The fifth action 605 in FIG. 6e, providing a handover decision based on the filtered restriction list FRL received in step 604, is preferably the same as the fifth action 605 described above with reference to FIG. 6d. The handover decision may be done at any time once the filtered restriction list FRL has been received by the source eNB 6161a. The handover decision 605 is preferably done independent of the handover procedure described above.

If a handover attempt, intending to handover the UE 615 from the source eNB 616a to the target eNB 616b, is approved in the fifth action 605 then a handover preparation or similar may be performed in the same or similar manner as described above with reference to FIG. 6d.

As already indicated above, some embodiments of the method indicated in FIG. 4 may have the topology obtaining procedure 401; 601 or parts thereof performed by the source radio access node well in advance of any other of the actions 402; 602, 403; 603 and 405; 605 of exemplifying embodiments described herein. Some embodiments may have the topology obtaining procedure 401; 601 or parts thereof performed in connection with or at the same time as the actions 402; 602, 403; 603, 404; 604 and 405; 605. Moreover, the third action 403; 603 producing a filtered restriction list FRL may be performed at any time once the second action 402; 602 has been performed providing information indicative of the topology data TD from the source radio access node to the network mobility management node. Similarly, the fifth action 405; 605 making a handover decision based of the filtered restriction list 405; 605 may be performed at any time once the fourth action 404; 604 has been performed providing information indicative of the filtered restriction list FRL from the network mobility management node to the source radio access node. The handover decision procedure 405; 605 or parts thereof may be performed a rather long time after the filtered restriction list FRL has been received. However, some embodiments may have the handover decision procedure 405; 605 or parts thereof performed in connection with or at the same time as the fourth action 404; 604.

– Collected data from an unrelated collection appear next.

(* ===== verification/C2SModel.v ===== *)
(** * Stream info and resource descriptions (pkg/model/c2s/model.go)

    The string map a stream carries with its typed accessors, and the
    read-only description of a resource the cluster shares. *)

From stdpp Require Import base list strings gmap.
From Stdlib Require Import ZArith Lia.
From S2P Require Import Prelude GoLib Stravaganza.

(** ** Info maps *)
Module Info.

(** [infoMap.m]; the floating-point accessors are not modelled. *)
Abbreviation t := (gmap string string).

Definition GetString (k : string) (m : t) : string := default "" (m !! k).

(** [strconv.ParseBool], an error giving [false]; [strconv.FormatBool] *)
Definition ParseBool (s : string) : bool :=
  existsb (String.eqb s) ["1"; "t"; "T"; "TRUE"; "true"; "True"].
Definition FormatBool (b : bool) : string := if b then "true" else "false".

Definition Bool (k : string) (m : t) : bool := ParseBool (GetString k m).

(** [strconv.ParseInt(_, 10, 64)] with its error dropped *)
Definition Int (k : string) (m : t) : Z := (Atoi (GetString k m)).1.

Definition SetString (k v : string) (m : t) : t := <[k := v]> m.
Definition SetBool (k : string) (v : bool) (m : t) : t := <[k := FormatBool v]> m.
Definition SetInt (k : string) (v : Z) (m : t) : t := <[k := Itoa v]> m.

(** [Map], [NewInfoMap], [NewInfoMapFromMap]: copies *)
Definition Map (m : t) : t := m.
Definition NewInfoMap : t := ∅.
Definition NewInfoMapFromMap (m : t) : t := m.

(** What is stored through a typed setter is read back by the getter of the
    same type, for every boolean and every 64-bit integer, and the other keys
    keep their values. *)
Theorem info_roundtrip (m : t) (k k' : string) (b : bool) (z : Z) (v : string)
    (Hz : (- 2 ^ 63 <= z < 2 ^ 63)%Z) (Hk : k' ≠ k) :
  Bool k (SetBool k b m) = b ∧ Int k (SetInt k z m) = z ∧
  GetString k (SetString k v m) = v ∧
  GetString k' (SetBool k b m) = GetString k' m ∧
  GetString k' (SetInt k z m) = GetString k' m ∧
  GetString k' (SetString k v m) = GetString k' m.
Proof.
  unfold Bool, Int, GetString, SetBool, SetInt, SetString.
  rewrite !lookup_insert_eq, !lookup_insert_ne by done. simpl.
  rewrite Atoi_Itoa by done. by destruct b.
Qed.

Lemma info_roundtrip_witness :
  Int "n" (SetInt "n" (-42) (SetBool "b" true NewInfoMap)) = (-42)%Z.
Proof.
  apply (info_roundtrip (SetBool "b" true NewInfoMap) "n" "b" true (-42) ""); [lia|done].
Defined.

End Info.

(** ** Resource descriptions *)
Section resource.
Context `{XmlLib}.

Record ResourceDesc := NewResourceDesc {
  InstanceID : string;
  ResJID : JID;
  ResPresence : option Element;
  ResInfo : Info.t;
}.

Definition ResIsAvailable (r : ResourceDesc) : bool :=
  match ResPresence r with Some pr => IsAvailable pr | None => false end.

Definition ResPriority (r : ResourceDesc) : Z :=
  match ResPresence r with Some pr => Priority pr | None => 0 end.

End resource.
#[export] Instance local_registry : StreamRegistry LocalRouter.
Proof.
  refine {| reg_registered := is_registered; reg_Register := Register;
    reg_Bind := BindUnit; reg_Unregister := Unregister |}.
  - intros id r. unfold BindUnit, mbind, M_bind, Bind, is_registered.
    case_decide; simpl; symmetry; [by apply bool_decide_eq_true|by apply bool_decide_eq_false].
  - intros id id' r. unfold BindUnit, mbind, M_bind, Bind. case_decide as Hid; simpl.
    + apply is_registered_remove.
    + unfold is_registered. destruct (Z.eqb_spec id id') as [->|Hne]; simpl;
        rewrite ?andb_true_r, ?andb_false_r; [by apply bool_decide_eq_false|done].
  - intros id id' r. rewrite <-(is_registered_remove id id' r (bndRes r)).
    unfold is_registered. by rewrite stms_Unregister.
  - intros id id' r. unfold Register, is_registered. case_decide as Hid; simpl.
    + destruct (Z.eqb_spec id id') as [->|Hne]; rewrite ?orb_true_r, ?orb_false_r;
        [by apply bool_decide_eq_true|done].
    + destruct (Z.eqb_spec id id') as [->|Hne]; rewrite ?orb_true_r, ?orb_false_r;
        [apply bool_decide_eq_true; set_solver|apply bool_decide_ext; set_solver].
  - intros id r. unfold is_registered, Register. rewrite bool_decide_eq_true.
    intros Hid. by rewrite decide_True.
Defined.

End router.

(** Streams 1 and 2 of the same user and resource. *)
Lemma duplicate_bind_lost_witness :
  let un := fun _ : Z => "ortuman" in
  let rs := fun _ : Z => "yard" in
  let r' := (Bind un rs 2 (router_run un rs [OpRegister 1; OpBind 1; OpRegister 2])).2 in
  (Bind un rs 2 (router_run un rs [OpRegister 1; OpBind 1; OpRegister 2])).1 = Ok 2%Z ∧
  2%Z ∉ stms r' ∧ (∀ u res, Stream rs u res r' ≠ Some 2%Z) ∧
  Stream rs "ortuman" "yard" (Unregister un rs 2 r').2 = None.
Proof.
  apply (duplicate_bind_lost (fun _ => "ortuman") (fun _ => "yard")
    [OpRegister 1; OpBind 1; OpRegister 2] 1 2); [vm_compute; set_solver|done..].
Defined.
(** [compress] *)
Definition compress (elem : Element) : MS unit :=
  fl ← field flags;
  if negb (String.eqb (Attribute elem Namespace) compressNamespace) || Flags.isCompressed fl then
    disconnectE UnsupportedStanzaType
  else
    let failure reason := sendElement (Build "failure" [(Namespace, compressNamespace)]
                                         [Build reason [] [] ""] "") in
    match Text <$> Child elem "method" with
    | None => failure "setup-failed"
    | Some method =>
      if String.eqb method "" then failure "setup-failed"
      else if negb (String.eqb method "zlib") then failure "unsupported-method"
      else
        sendElement (Build "compressed" [(Namespace, compressNamespace)] [] "");;
        lvl ← field (fun s => compressionLevel (cfg s));
        liftW (tr_EnableCompression lvl);;
        setFlag Flags.setCompressed;;
        restartSession
    end.

(** ** Resource binding *)

(** The last part of [bindResource]: the resource name is chosen. *)
Definition finishBind (iq : Element) (res : string) : MS unit :=
  s ← field (fun s => s);
  match NewJID (username_of s) (domain_of s) res false with
  | None => sendElement (StanzaError SEBadRequest iq)
  | Some userJID =>
    setJID (Some userJID);;
    liftW (ss_SetFromJID (Some userJID));;
    setPresence (BuildStanza KPresence
      [(AttrFrom, JIDString userJID); (AttrTo, JIDString userJID);
       (AttrType, UnavailableType)] []);;
    bindC2S;;
    setState inBinded;;
    setFlag Flags.setBinded;;
    i ← field id;
    j ← getJID;
    _ ← runHook C2SStreamBinded (MkInfo (idString i) j None None [] None);
    j ← getJID;
    j ← deref j;
    resIQ ← deref (ResultIQ iq
      [Build "bind" [(Namespace, bindNamespace)] [Build "jid" [] [] (JIDString j)] ""]);
    sendElement resIQ
  end.

(** [bindResource] *)
Definition bindResource (iq : Element) : MS unit :=
  match ChildNamespace iq "bind" bindNamespace with
  | Some bind =>
    if negb (String.eqb (Attribute iq AttrType) SetType) then
      sendElement (StanzaError SENotAllowed iq)
    else
      username ← field username_of;
      rss ← liftW (rm_GetResources username);
      j ← getJID;
      sh ← liftO (Shaper.MatchingJID shapers j);
      if (Z.of_nat (length rss) =? Shaper.MaxSessions sh)%Z then
        disconnect (Some (PolicyViolation, Some (Build "reached-max-session-count"
          [(Namespace, "urn:xmpp:errors")] [] "")))
      else
        match Child bind "resource" with
        | Some resElem =>
          let res := Text resElem in
          match List.find (fun rs => String.eqb (Resource (ResJID rs)) res) rss with
          | None => finishBind iq res
          | Some rs =>
            conflict ← field (fun s => resConflict (cfg s));
            match conflict with
            | override => res' ← liftW uuid_New; finishBind iq res'
            | terminateOld =>
              liftW (rt_Disconnect rs PolicyViolation
                (Build "resource-conflict" [(Namespace, "urn:xmpp:errors")] [] ""));;
              finishBind iq res
            | disallow => sendElement (StanzaError SEConflict iq)
            end
          end
        | None => res ← liftW uuid_New; finishBind iq res
        end
  | None => sendElement (StanzaError SENotAllowed iq)
  end.

(** [handleAuthenticated] *)
Definition handleAuthenticated (elem : Element) : MS unit :=
  let name := Name elem in
  if String.eqb name "compress" then compress elem
  else if String.eqb name "iq" then
    if decide (Kind elem = Some KIQ) then bindResource elem
    else crash_with BadTypeAssertion
  else disconnectE UnsupportedStanzaType.

(** ** Stanza processing *)

(** The element a hook leaves in its info, as a stanza of a given type: the
    checked assertion [x, ok := e.( *T)]. *)
Definition element_as (k : stanza_kind) (hi : C2SStreamInfo) : option Element :=
  match hi_Element hi with
  | Some e => if decide (Kind e = Some k) then Some e else None
  | None => None
  end.

(** The unchecked assertion [e.( *T)]. *)
Definition assert_kind (k : stanza_kind) (hi : C2SStreamInfo) : MS Element :=
  match element_as k hi with Some e => mret e | None => crash_with BadTypeAssertion end.

(** [processIQ] *)
Definition processIQ (iq : Element) : MS unit :=
  hi ← hookInfo true (Some iq) [] None;
  '(_, hi) ← runHook C2SStreamIQReceived hi;
  iq ← assert_kind KIQ hi;
  if IsSet iq && bool_decide (is_Some (ChildNamespace iq "session" sessionNamespace)) then
    fl ← field flags;
    if negb (Flags.isSessionStarted fl) then
      setFlag Flags.setSessionStarted;;
      res ← deref (ResultIQ iq []);
      sendElement res
    else sendElement (StanzaError SENotAllowed iq)
  else if IsResult iq || IsError iq then mret tt
  else
    isModule ← wfield (mods_IsModuleIQ iq);
    if isModule : bool then mods_ProcessIQ iq
    else
      hi ← hookInfo true (Some iq) [] None;
      '(halted, hi) ← runHook C2SStreamWillRouteElement hi;
      if halted : bool then mret tt
      else
        match element_as KIQ hi with
        | None => mret tt
        | Some iq =>
          r ← try (liftW (rt_Route iq));
          match r with
          | inl ErrResourceNotFound => sendElement (StanzaError SEServiceUnavailable iq)
          | inl ErrRemoteServerNotFound => sendElement (StanzaError SERemoteServerNotFound iq)
          | inl ErrRemoteServerTimeout => sendElement (StanzaError SERemoteServerTimeout iq)
          | inr targets =>
            hi ← hookInfo true (Some iq) targets None;
            _ ← runHook C2SStreamIQRouted hi; mret tt
          | inl ErrUserNotAvailable =>
            hi ← hookInfo true (Some iq) [] None;
            _ ← runHook C2SStreamIQRouted hi; mret tt
          | inl _ => mret tt
          end
        end.

(** [processPresence] *)
Definition processPresence (presence : Element) : MS unit :=
  hi ← hookInfo true (Some presence) [] None;
  '(_, hi) ← runHook C2SStreamPresenceReceived hi;
  presence ← assert_kind KPresence hi;
  if IsFullWithUser (ToJID presence) then
    hi ← hookInfo true (Some presence) [] None;
    '(halted, hi) ← runHook C2SStreamWillRouteElement hi;
    if halted : bool then mret tt
    else
      match element_as KPresence hi with
      | None => mret tt
      | Some presence =>
        r ← try (liftW (rt_Route presence));
        match r with
        | inr targets =>
          hi ← hookInfo false (Some presence) targets None;
          _ ← runHook C2SStreamPresenceRouted hi; mret tt
        | inl ErrUserNotAvailable =>
          hi ← hookInfo false (Some presence) [] None;
          _ ← runHook C2SStreamPresenceRouted hi; mret tt
        | inl _ => mret tt
        end
      end
  else
    j ← getJID;
    j ← deref j;
    (if MatchesBare j (ToJID presence) && (IsAvailable presence || IsUnavailable presence) then
       setPresence (Some presence)
     else mret tt);;
    putResource.

(** The loop of [processMessage], between the label [sendMsg] and the jump back
    to it; [message] is the stanza the client sent, [msg] the one to route. *)
Fixpoint sendMsg (fuel : nat) (message msg : Element) : MS unit :=
  match fuel with
  | O => crash_with OutOfFuel
  | S fuel' =>
    hi ← hookInfo true (Some msg) [] None;
    '(halted, hi) ← runHook C2SStreamWillRouteElement hi;
    if halted : bool then mret tt
    else
      match element_as KMessage hi with
      | None => mret tt
      | Some msg =>
        r ← try (liftW (rt_Route msg));
        let routed (targets : list JID) (unavailable : bool) : MS unit :=
          hi ← hookInfo true (Some msg) targets None;
          h ← try (runHook C2SStreamMessageRouted hi);
          match h with
          | inr (true, _) => mret tt
          | _ =>
            if unavailable then sendElement (StanzaError SEServiceUnavailable message)
            else match h with inl e => fail e | inr _ => mret tt end
          end in
        match r with
        | inl ErrResourceNotFound =>
          msg' ← deref (BuildFrom msg
            [(AttrFrom, JIDString (FromJID message));
             (AttrTo, JIDString (ToBareJID (ToJID message)))] [] KMessage);
          sendMsg fuel' message msg'
        | inl ErrNotExistingAccount => sendElement (StanzaError SEServiceUnavailable message)
        | inl ErrRemoteServerNotFound => sendElement (StanzaError SERemoteServerNotFound message)
        | inl ErrRemoteServerTimeout => sendElement (StanzaError SERemoteServerTimeout message)
        | inr targets => routed targets false
        | inl ErrUserNotAvailable => routed [] true
        | inl e => fail e
        end
      end
  end.

(** [processMessage]; the message is rerouted at most once (see
    [process_message_terminates]), so two rounds of fuel are enough. *)
Definition processMessage (message : Element) : MS unit :=
  hi ← hookInfo true (Some message) [] None;
  '(_, hi) ← runHook C2SStreamMessageReceived hi;
  msg ← assert_kind KMessage hi;
  sendMsg 2 message msg.

(** [processStanza] *)
Definition processStanza (stanza : Element) : MS unit :=
  isComp ← wfield (comps_IsComponentHost (Domain (ToJID stanza)));
  if isComp : bool then comps_ProcessStanza stanza
  else
    match Kind stanza with
    | Some KIQ => processIQ stanza
    | Some KPresence => processPresence stanza
    | Some KMessage => processMessage stanza
    | None => disconnectE UnsupportedStanzaType
    end.

(** [handleBinded] *)
Definition handleBinded (elem : Element) : MS unit :=
  if is_stanza elem then processStanza elem else disconnectE UnsupportedStanzaType.

(** ** The read loop *)

(** [handleElement] *)
Definition handleElement (elem : Element) : MS unit :=
  hi ← hookInfo true (Some elem) [] None;
  '(halted, hi) ← runHook C2SStreamElementReceived hi;
  if halted : bool then mret tt
  else
    state ← getState;
    match state with
    | inConnecting => e ← deref (hi_Element hi); handleConnecting e
    | inConnected => e ← deref (hi_Element hi); handleConnected e
    | inAuthenticating => e ← deref (hi_Element hi); handleAuthenticating e
    | inAuthenticated => e ← deref (hi_Element hi); handleAuthenticated e
    | inBinded => e ← deref (hi_Element hi); handleBinded e
    | inDisconnected | inTerminated => mret tt
    end.
(** Walks a computation whose calls all keep [P]. *)
Ltac kp_step :=
  match goal with
  | |- keepsP _ (_ ≫= _) => apply keepsP_bind; [|intros ?]
  | |- keepsP _ (if decide _ then _ else _) => case_decide
  | |- keepsP _ (match ?x with _ => _ end) => destruct x
  | |- keepsP _ (mret _) => apply keepsP_ret
  | |- keepsP _ (ignore _) => apply keepsP_ignore
  | |- keepsP _ (try _) => apply keepsP_try
  | |- keepsP _ (field _) => apply keepsP_gets
  | |- keepsP _ (wfield _) => apply keepsP_gets
  | |- keepsP _ getState => apply keepsP_gets
  | |- keepsP _ getJID => apply keepsP_gets
  | |- keepsP _ (hookInfo _ _ _ _) => apply keepsP_gets
  | |- keepsP _ (deref _) => apply keepsP_deref
  | |- keepsP _ (fail _) => apply keepsP_fail
  | |- keepsP _ (crash_with _) => apply keepsP_crash; discriminate
  | |- keepsP _ (liftO _) => apply keepsP_liftO; auto with c2senv
  | |- keepsP _ (liftW _) => apply hoare_liftW; auto with c2senv
  | |- keepsP _ (runHook _ _) => apply hoare_tame; auto with c2senv
  | |- keepsP _ (mods_ProcessIQ _) => apply hoare_tame; auto with c2senv
  | |- keepsP _ (comps_ProcessStanza _) => apply hoare_tame; auto with c2senv
  | |- keepsP _ _ => solve [auto with c2senv]
  end.
Ltac kp := repeat kp_step.

Section stable_calls.
Context (P : St → Prop) (HP : estable P).

Lemma sendElement_keeps e : keepsP P (sendElement e).
Proof. unfold sendElement. kp. Qed.

Lemma putResource_keeps : keepsP P putResource.
Proof. unfold putResource. kp. Qed.

Lemma updateRateLimiter_keeps : keepsP P updateRateLimiter.
Proof. unfold updateRateLimiter. kp. Qed.

Hint Resolve sendElement_keeps putResource_keeps updateRateLimiter_keeps : c2senv.

Lemma bindC2S_keeps : keepsP P bindC2S.
Proof. unfold bindC2S. kp. Qed.

Lemma unauthenticatedFeatures_keeps : keepsP P unauthenticatedFeatures.
Proof. unfold unauthenticatedFeatures. kp. Qed.

Lemma authenticatedFeatures_keeps : keepsP P authenticatedFeatures.
Proof. unfold authenticatedFeatures. kp. Qed.

Lemma continueAuthentication_keeps e : keepsP P (continueAuthentication e).
Proof. unfold continueAuthentication. kp. Qed.

Lemma processIQ_keeps iq :
  (∀ s w, P (s, w) → P (set_flags (Flags.setSessionStarted (flags s)) s, w)) →
  keepsP P (processIQ iq).
Proof. intros Hf. unfold processIQ, assert_kind, setFlag. kp. by apply keepsP_upd. Qed.

Lemma processPresence_keeps p :
  (∀ s w v, P (s, w) → P (set_pr v s, w)) → keepsP P (processPresence p).
Proof. intros Hf. unfold processPresence, assert_kind, setPresence. kp. apply keepsP_upd; auto. Qed.

Lemma sendMsg_keeps fuel message msg : keepsP P (sendMsg fuel message msg).
Proof.
  revert msg. induction fuel as [|fuel IH]; intros msg; simpl; kp.
Qed.

Lemma processMessage_keeps m : keepsP P (processMessage m).
Proof.
  unfold processMessage, assert_kind. kp. apply sendMsg_keeps.
Qed.

Lemma SetInfoValue_keeps k v :
  (∀ s w m, P (s, w) → P (set_inf m s, w)) → keepsP P (SetInfoValue k v).
Proof. intros Hf. unfold SetInfoValue. kp; apply keepsP_upd; auto. Qed.

End stable_calls.

#[local] Hint Resolve sendElement_keeps putResource_keeps updateRateLimiter_keeps
  bindC2S_keeps unauthenticatedFeatures_keeps authenticatedFeatures_keeps
  continueAuthentication_keeps : c2senv.

(** *** Writes to the fields *)

Lemma alive_set_st v F s w :
  alive F (s, w) → F (set_st v s) →
  (v = inAuthenticated → isAuth s = true) → (v = inAuthenticating → has_active s) →
  v ≠ inBinded → v ≠ inTerminated → alive F (set_st v s, w).
Proof.
  intros ([Hv Ha Hb Hba Hact Hd Hr] & Hdn & Hf) HF Hva Hvact Hvb Hvt. simpl in *.
  split; [|done]. split; simpl; try done.
  - intros [-> | ->]; [by apply Hva|done].
  - rewrite Hdn. split; [by intros ->|done].
Qed.

Lemma Inv_set_flag m s w :
  m ∈ Flags.masks → (m = Flags.fBinded → isAuth s = true) →
  Inv (s, w) → Inv (set_flags (Flags.set m (flags s)) s, w).
Proof.
  intros Hm Hmb [Hv Ha Hb Hba Hact Hd Hr]. simpl in *.
  split; simpl; try done.
  - by apply Flags.valid_set.
  - intros Hs. by apply isAuth_set, Ha.
  - intros Hs. apply Flags.has_mono; [by apply mask_nonneg|done|by apply Hb].
  - unfold Flags.isBinded. rewrite Flags.has_set by (done || set_solver).
    rewrite orb_true_iff, bool_decide_eq_true. intros [Hs|<-]; apply isAuth_set; auto.
Qed.

Lemma alive_set_flag m F s w :
  m ∈ Flags.masks → (m = Flags.fBinded → isAuth s = true) →
  alive F (s, w) → F (set_flags (Flags.set m (flags s)) s) →
  alive F (set_flags (Flags.set m (flags s)) s, w).
Proof. intros Hm Hmb (Hi & Hd & _) HF. split; [by apply Inv_set_flag|done]. Qed.

(** Fields the invariant does not read. *)
Lemma Inv_set_pr v s w : Inv (s, w) → Inv (set_pr v s, w).
Proof. intros []. by split. Qed.
Lemma Inv_set_jd v s w : Inv (s, w) → Inv (set_jd v s, w).
Proof. intros []. by split. Qed.
Lemma Inv_set_inf v s w : Inv (s, w) → Inv (set_inf v s, w).
Proof. intros []. by split. Qed.
Lemma Inv_set_discTm v s w : Inv (s, w) → Inv (set_discTm v s, w).
Proof. intros []. by split. Qed.
Lemma Inv_set_sendDisabled v s w : Inv (s, w) → Inv (set_sendDisabled v s, w).
Proof. intros []. by split. Qed.
Lemma Inv_set_active a f n s w :
  (st s = inAuthenticating → is_Some a) → Inv (s, w) →
  Inv (set_authSt (MkAuth (authenticators (authSt s)) a f n) s, w).
Proof. intros Ha []. by split. Qed.

Lemma alive_Inv F sw : alive F sw → Inv sw.
Proof. by intros []. Qed.
#[local] Hint Resolve alive_Inv Inv_set_pr Inv_set_jd Inv_set_inf Inv_set_discTm
  Inv_set_sendDisabled : c2senv.

(** An update inside a computation that keeps [alive F]. *)
Lemma upd_alive F f E :
  (∀ s w, alive F (s, w) → alive F (f s, w)) → hoare (alive F) (upd f) (fun _ => alive F) E.
Proof. intros Hf [s w] Hs. by apply Hf. Qed.

(** One bind whose head keeps the precondition, which gives the error
    postcondition by [H]. *)
Ltac hb H := eapply eff_bind; [apply keepsP_E; [kp|exact H]|intros ?; cbv beta].
(* ===== verification/C2SProps.v ===== *)
(** * Properties of the C2S stream

    The theorems about the stream of [C2SIn]: its invariant in every reachable
    state, what its flags can do, what authentication needs, the termination of
    message processing, and the behaviour of single operations. *)

From stdpp Require Import base list strings gmap relations.
From Stdlib Require Import ZArith Lia.
From S2P Require Import Prelude GoLib Stravaganza Hosts C2SModel C2SIn C2SSafety.

(** ** What a method can do to the flags *)
Section flag_walk.
Context `{XmlLib} {W : Type} `{!C2SEnv W} (registered : W → bool) `{!C2SEnvOk registered}.
(** A predicate on the flags and on whether [doneCh] is closed, which setting a
    flag and closing the channel do not falsify; setting the authenticated flag
    may, when no authenticator succeeds. *)
Context (Φ : Z → bool → Prop).
Context (Φ_set : ∀ m f d, m ∈ Flags.masks → m ≠ Flags.fAuthenticated →
  Φ f d → Φ (Flags.set m f) d).
Context (Φ_done : ∀ f d, Φ f d → Φ f true).
Context (Φ_auth : (∀ f d, Φ f d → Φ (Flags.setAuthenticated f) d) ∨
                  (∀ i w, auth_Authenticated i w = false)).

Abbreviation St := (inC2S * W)%type.
Abbreviation MS := (M (inC2S * W)).

Definition flagged (sw : St) : Prop := Φ (flags sw.1) (done_ sw.1).
Definition fk {A} (m : MS A) : Prop := keeps (stable flagged) m.
Lemma deleteNotification_Ok u j w b w' : deleteNotification u j w = (Ok b, w') →
  items w' = items w ∧ notifs w' = delete (u, JIDString j) (notifs w) ∧
  b = bool_decide (is_Some (notifs w !! (u, JIDString j))).
Proof.
  unfold deleteNotification. intros He. inv_bind He as o w1 Hf.
  pose proof (repo_Notification _ _ _ _ _ Hf) as ->.
  apply (frame_Ok _ _ _ _ (fr_Notification _ _)) in Hf as [Hi Hn].
  destruct (notifs w !! _) as [e|] eqn:Hl.
  - inv_bind He as [] w2 Hd. injection He as <- <-.
    pose proof (repo_DeleteNotification u (JIDString j) w1) as Hdn. rewrite Hd in Hdn.
    destruct Hdn as [Hdi Hdn]. rewrite Hdi, Hdn, Hi, Hn. by rewrite bool_decide_eq_true_2.
  - injection He as <- <-. rewrite bool_decide_eq_false_2 by (by intros []).
    rewrite Hi, Hn, delete_id by done. done.
Qed.

Lemma deleteNotification_items u j w : items (deleteNotification u j w).2 = items w.
Proof.
  unfold deleteNotification, mbind, M_bind. pose proof (fr_Notification u (JIDString j) w) as [Hi _].
  destruct (rep_FetchRosterNotification _ _ w) as [[[e|]|e|c] w1]; simpl in *; try done.
  pose proof (repo_DeleteNotification u (JIDString j) w1) as Hdn.
  destruct (rep_DeleteRosterNotification _ _ w1) as [[[]|?|?] w2]; simpl; by destruct Hdn; congruence.
Qed.

(** ** The store holds well-formed items *)

Definition sub_ok (s : string) : Prop := s ∈ [SubNone; SubFrom; SubTo; SubBoth].

(** Every item is stored under its own key, with a subscription state of RFC
    6121. *)
Definition store_ok (m : gmap (string * string) Item) : Prop :=
  map_Forall (fun k i => k = (Username i, Jid i) ∧ sub_ok (Subscription i)) m.

Definition vk {A} (m : M W A) : Prop := keeps (stable (fun w => store_ok (items w))) m.

Lemma vk_frame {A} (m : M W A) : frame m → vk m.
Proof. intros Hm w. unfold stable. by destruct (Hm w) as [-> _]. Qed.

Lemma vk_upsertItem ri : sub_ok (Subscription ri) → vk (upsertItem ri).
Proof.
  intros Hs w Hw. pose proof (upsertItem_views ri w) as Hu.
  destruct (upsertItem ri w) as [r w']. simpl. destruct Hu as [[-> _]|[[-> _] _]]; [|done].
  by apply map_Forall_insert_2.
Qed.

Lemma vk_deleteItem ri : vk (deleteItem ri).
Proof.
  intros w Hw. pose proof (deleteItem_views ri w) as Hu.
  destruct (deleteItem ri w) as [r w']. simpl. destruct Hu as [-> | ->]; [|done].
  by apply map_Forall_delete.
Qed.

Lemma vk_deleteNotification u j : vk (deleteNotification u j).
Proof. intros w. unfold stable. by rewrite deleteNotification_items. Qed.

Lemma vk_upsertNotification u j e : vk (upsertNotification u j e).
Proof.
  intros w. unfold stable, upsertNotification.
  pose proof (repo_UpsertNotification u (JIDString j) e w) as Hu.
  destruct (rep_UpsertRosterNotification _ _ _ w) as [[]]; simpl; by destruct Hu as [-> _].
Qed.

(** What is read from the store is well formed. *)
Lemma vk_fetch {A} u j (k : option Item → M W A) :
  (∀ o, (∀ i, o = Some i → sub_ok (Subscription i)) → vk (k o)) →
  vk (rep_FetchRosterItem u j ≫= k).
Proof.
  intros Hk w Hw. unfold mbind, M_bind. pose proof (fr_Item u j w) as [Hi _].
  pose proof (repo_Item u j w) as Hr.
  destruct (rep_FetchRosterItem u j w) as [[o|e|c] w1]; simpl in *; try (by rewrite Hi).
  rewrite (Hr o w1 eq_refl). apply Hk; [|by rewrite Hi].
  intros i Hl. by apply (Hw _ _ Hl).
Qed.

The exemplifying embodiments discussed above may be summarised in the following way:

Some embodiments are directed to a method in a source radio access node for executing a handover of a radio terminal to a target neighboring radio access node from the source radio access node being controlled by a mobility management node. The method comprises the actions of: obtaining topology data TD comprising information indicative of at least one neighboring radio access node that is neighboring with respect to the source radio access node; providing the topology data TD to the mobility management node; receiving from the mobility management node a filtered restriction list FRL comprising information indicative of at least one restricted neighboring radio access node for the radio terminal, enabling a handover decision to be made based on the filtered restriction list FRL.

The method may comprising the steps of: making a handover decision based on the filtered restriction list FRL at a handover attempt to a target neighboring radio access node such that the attempt is aborted when the target neighboring radio access node is indicated in the filtered restriction list FRL and approved for further processing when the target neighboring radio access node is not indicated in the filtered restriction list FRL.

In the method at least a part of the topology data TD may be obtained by the source radio access node using at least one communication interface connecting the source radio access node to at least one neighboring radio access node; or at least a part of the topology data TD may be obtained by the source radio access node accessing topology data TD that is pre stored in the source radio access node; or at least a part of the topology data TD may be obtained by the source radio access node receiving measurement reports comprising topology data TD obtained by and transmitted from the radio terminal.

In the method the topology data TD may be provided to the mobility management node before or in connection with the radio terminal entering a connected state with respect to the source radio access node that enables the source radio access node to fully or partly control the mobility of the radio terminal.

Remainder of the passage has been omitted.